Starting at the line that contains "intros H. unfold", output each line through the end of the data exactly, and nothing more.
-- Opening Marker --
Lemma duration_loop_step fuel k u unit rest d :
  (u, unit) ∈ clock_units -> (0 <= k)%Z -> (0 <= d)%Z -> (d + k * Z.of_N unit < 2 ^ 63)%Z -> next_number rest ->
  duration_loop (S fuel) (pretty k +:+ String u rest) (Z.to_N d) = duration_loop fuel rest (Z.to_N (d + k * Z.of_N unit)).
Proof.
  intros Hu Hk Hd Hmax Hrest. destruct (clock_unit _ _ Hu) as (_ & _ & _ & Hpos).
  pose proof (duration_component_spec k u unit rest Hu Hk ltac:(nia) Hrest) as Hc.
  destruct (pretty_digits k Hk) as (c & ds & Ek & _). rewrite Ek, sapp_cons in *. cbn [duration_loop]. rewrite Hc.
  cbn [mbind option_bind]. assert (E : wrap64 (Z.to_N d + Z.to_N (k * Z.of_N unit)) = Z.to_N (d + k * Z.of_N unit)).
  { unfold wrap64. rewrite N.mod_small by nia. nia. }
  rewrite E, (proj2 (N.ltb_ge _ _)) by nia. done.
Qed.

Lemma pretty_next k rest : (0 <= k)%Z -> next_number (pretty k +:+ rest).
Proof. intros Hk. destruct (pretty_digits k Hk) as (c & ds & -> & Hc & _). right. rewrite sapp_cons. eauto. Qed.

(** The text of a whole number of seconds. *)
Definition clock_text (secs : Z) : string :=
  let tail := pretty (secs mod 60)%Z +:+ String "s" EmptyString in
  if (secs / 60 =? 0)%Z then tail
  else
    let tail := pretty (secs / 60 mod 60)%Z +:+ String "m" tail in
    if (secs / 3600 =? 0)%Z then tail else pretty (secs / 3600)%Z +:+ String "h" tail.

Lemma Duration_String_clock secs : (0 < secs)%Z -> Duration_String (secs * 1000000000)%Z = clock_text secs.
Proof.
  intros Hs. unfold Duration_String, clock_text. rewrite Z.abs_eq by lia. rewrite Z.mod_mul, Z.div_mul by lia.
  rewrite (proj2 (Z.eqb_neq (secs * 1000000000)%Z 0)) by lia.
  rewrite !(proj2 (Z.ltb_ge (secs * 1000000000)%Z _)) by lia.
  change (frac_text 9 0) with EmptyString. rewrite sapp_nil. by repeat destruct (_ =? 0)%Z.
Qed.

Lemma clock_step fuel k u unit rest d :
  (u, unit) ∈ clock_units -> (0 <= k)%Z -> (0 <= d)%Z -> (d + k * Z.of_N unit < 2 ^ 63)%Z -> next_number rest ->
  String.length (pretty k +:+ String u rest) <= fuel ->
  exists fuel', String.length rest <= fuel'
    /\ duration_loop fuel (pretty k +:+ String u rest) (Z.to_N d) = duration_loop fuel' rest (Z.to_N (d + k * Z.of_N unit)).
Proof.
  rewrite slength_app. cbn [String.length]. intros Hu Hk Hd Hmax Hr Hf. destruct fuel as [|fuel]; [lia|].
  exists fuel. split; [lia|]. by apply duration_loop_step.
Qed.

Lemma clock_loop fuel secs :
  (0 < secs)%Z -> (secs * 1000000000 < 2 ^ 63)%Z -> String.length (clock_text secs) <= fuel ->
  duration_loop fuel (clock_text secs) 0 = Some (Z.to_N (secs * 1000000000)%Z).
Proof.
  intros Hs Hmax. unfold clock_text. cbv zeta.
  assert (E1 : (secs = 60 * (secs / 60) + secs mod 60)%Z) by (apply Z.div_mod; lia).
  assert (E2 : (secs / 60 = 60 * (secs / 3600) + secs / 60 mod 60)%Z).
  { replace (secs / 3600)%Z with (secs / 60 / 60)%Z by (by rewrite Z.div_div by lia). apply Z.div_mod. lia. }
  pose proof (Z.mod_pos_bound secs 60 ltac:(lia)) as Ha. pose proof (Z.mod_pos_bound (secs / 60)%Z 60%Z ltac:(lia)) as Hm.
  pose proof (Z.div_pos secs 3600 ltac:(lia) ltac:(lia)) as Hh.
  revert E1 E2 Ha Hm Hh. generalize (secs mod 60)%Z (secs / 60 mod 60)%Z (secs / 3600)%Z. intros a m h. generalize (secs / 60)%Z. intros q E1 E2 Ha Hm Hh.
  assert (Hu : (("h"%char, 3600000000000%N) ∈ clock_units) /\ ("m"%char, 60000000000%N) ∈ clock_units /\ ("s"%char, 1000000000%N) ∈ clock_units)
    by (unfold clock_units; split_and!; repeat constructor).
  destruct Hu as (Uh & Um & Us). change 0%N with (Z.to_N 0).
  assert (Hlast : forall f d, (0 <= d)%Z -> (d + a * Z.of_N 1000000000 < 2 ^ 63)%Z -> String.length (pretty a +:+ "s") <= f ->
    duration_loop f (pretty a +:+ "s") (Z.to_N d) = Some (Z.to_N (d + a * 1000000000)%Z)).
  { intros f d Hd Hmax' Hf. destruct (clock_step f a _ _ EmptyString d Us ltac:(lia) Hd Hmax' ltac:(by left) Hf) as (f' & _ & ->).
    by destruct f'. }
  destruct (Z.eqb_spec q 0) as [Z60|N60]; [|destruct (Z.eqb_spec h 0) as [Z3600|N3600]]; intros Hf.
  - rewrite Hlast by (done || lia). do 2 f_equal. lia.
  - destruct (clock_step fuel m _ _ _ 0 Um ltac:(lia) ltac:(lia) ltac:(lia) (pretty_next a "s" ltac:(lia)) Hf) as (f1 & Hf1 & ->).
    rewrite Hlast by (done || lia). do 2 f_equal. lia.
  - destruct (clock_step fuel h _ _ _ 0 Uh ltac:(lia) ltac:(lia) ltac:(lia) (pretty_next m _ ltac:(lia)) Hf) as (f1 & Hf1 & ->).
    destruct (clock_step f1 m _ _ _ (0 + h * Z.of_N 3600000000000)%Z Um ltac:(lia) ltac:(lia) ltac:(lia) (pretty_next a "s" ltac:(lia)) Hf1) as (f2 & Hf2 & ->).
    rewrite Hlast by (done || lia). do 2 f_equal. lia.
Qed.

(** The shape of the text: digits and units, the last of them seconds. *)
Definition clock_byte (c : ascii) : bool := is_digit c || byte_in c "hms".

Lemma pretty_bytes k : (0 <= k)%Z -> sforall clock_byte (pretty k) = true.
Proof.
  intros Hk. destruct (pretty_digits k Hk) as (c & ds & -> & Hc & Hds & _). cbn [sforall]. unfold clock_byte at 1. rewrite Hc. cbn [orb andb].
  by apply (sforall_implied is_digit).
Qed.

Lemma clock_text_shape secs : (0 < secs)%Z ->
  sforall clock_byte (clock_text secs) = true /\ (exists t, clock_text secs = t +:+ "s")
  /\ exists c s, clock_text secs = String c s /\ is_digit c = true /\ s <> EmptyString.
Proof.
  intros Hs. unfold clock_text. cbv zeta.
  pose proof (Z.mod_pos_bound secs 60 ltac:(lia)). pose proof (Z.mod_pos_bound (secs / 60)%Z 60%Z ltac:(lia)).
  pose proof (Z.div_pos secs 3600 ltac:(lia) ltac:(lia)).
  assert (Hhead : forall k u r, (0 <= k)%Z -> exists c s, pretty k +:+ String u r = String c s /\ is_digit c = true /\ s <> EmptyString).
  { intros k u r Hk. destruct (pretty_digits k Hk) as (c & ds & -> & Hc & _). rewrite sapp_cons. exists c, (ds +:+ String u r).
    split_and!; [done..|]. intros E%(f_equal String.length). rewrite slength_app in E. cbn in E. lia. }
  split_and!; [| |repeat destruct (_ =? 0)%Z; apply Hhead; lia].
  - repeat destruct (_ =? 0)%Z; rewrite !sforall_app; cbn [sforall]; rewrite ?sforall_app; cbn [sforall]; rewrite ?sforall_app;
      by rewrite !pretty_bytes by lia.
  - assert (He : forall (k : Z) u r, (exists t, r = t +:+ "s") -> exists t, pretty k +:+ String u r = t +:+ "s").
    { intros k u r [t ->]. exists (pretty k +:+ String u t). by rewrite sapp_assoc, sapp_cons. }
    assert (Hs0 : exists t, pretty (secs mod 60)%Z +:+ "s" = t +:+ "s") by by eexists.
    destruct (_ =? 0)%Z; [done|]. destruct (_ =? 0)%Z; auto.
Qed.

(** Whole seconds are read back as they are shown. *)
Lemma ParseDuration_String secs :
  (0 < secs)%Z -> (secs * 1000000000 < 2 ^ 63)%Z ->
  ParseDuration (Duration_String (secs * 1000000000)%Z) = Some (secs * 1000000000)%Z.
Proof.
  intros Hs Hmax. rewrite Duration_String_clock by done. destruct (clock_text_shape secs Hs) as (_ & _ & c & t & Et & Hc & Ht).
  pose proof (clock_loop (String.length (clock_text secs)) secs Hs Hmax ltac:(done)) as Hl. unfold ParseDuration. rewrite Et in *.
  rewrite (bool_decide_eq_false_2 (c = "-"%char)), (bool_decide_eq_false_2 (c = "+"%char)) by (intros ->; done).
  rewrite (bool_decide_eq_false_2 (String c t = "0")) by (intros [= -> ->]; done).
  rewrite (bool_decide_eq_false_2 (String c t = EmptyString)) by done. rewrite Hl. cbn [mbind option_bind].
  rewrite (proj2 (N.ltb_ge _ _)) by lia. f_equal. lia.
Qed.

Section HumanDurations.
Context {U : Unicode} {Pr : Printable}.

Lemma clock_text_plain t : sforall clock_byte t = true -> TrimSpace (ToLower t) = t.
Proof.
  intros H. unfold ToLower. replace (isASCII t) with true by (symmetry; by apply (sforall_implied clock_byte)).
  replace (smap lower_byte t) with t; [by apply TrimSpace_inked, (sforall_implied clock_byte)|].
  induction t as [|c t IH]; [done|]. cbn [sforall] in H. apply andb_true_iff in H as [Hc Ht]. cbn [smap]. f_equal; [|by apply IH].
  pose proof (all_bytes_spec (fun c => implb (clock_byte c) (bool_decide (c = lower_byte c))) ltac:(by vm_compute) c) as Hl.
  cbv beta in Hl. rewrite Hc in Hl. by apply bool_decide_eq_true in Hl.
Qed.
-- Closing Marker --
### FINAL ANSWER
  intros H. unfold ToLower. replace (isASCII t) with true by (symmetry; by apply (sforall_implied clock_byte)).
  replace (smap lower_byte t) with t; [by apply TrimSpace_inked, (sforall_implied clock_byte)|].
  induction t as [|c t IH]; [done|]. cbn [sforall] in H. apply andb_true_iff in H as [Hc Ht]. cbn [smap]. f_equal; [|by apply IH].
  pose proof (all_bytes_spec (fun c => implb (clock_byte c) (bool_decide (c = lower_byte c))) ltac:(by vm_compute) c) as Hl.
  cbv beta in Hl. rewrite Hc in Hl. by apply bool_decide_eq_true in Hl.
Qed.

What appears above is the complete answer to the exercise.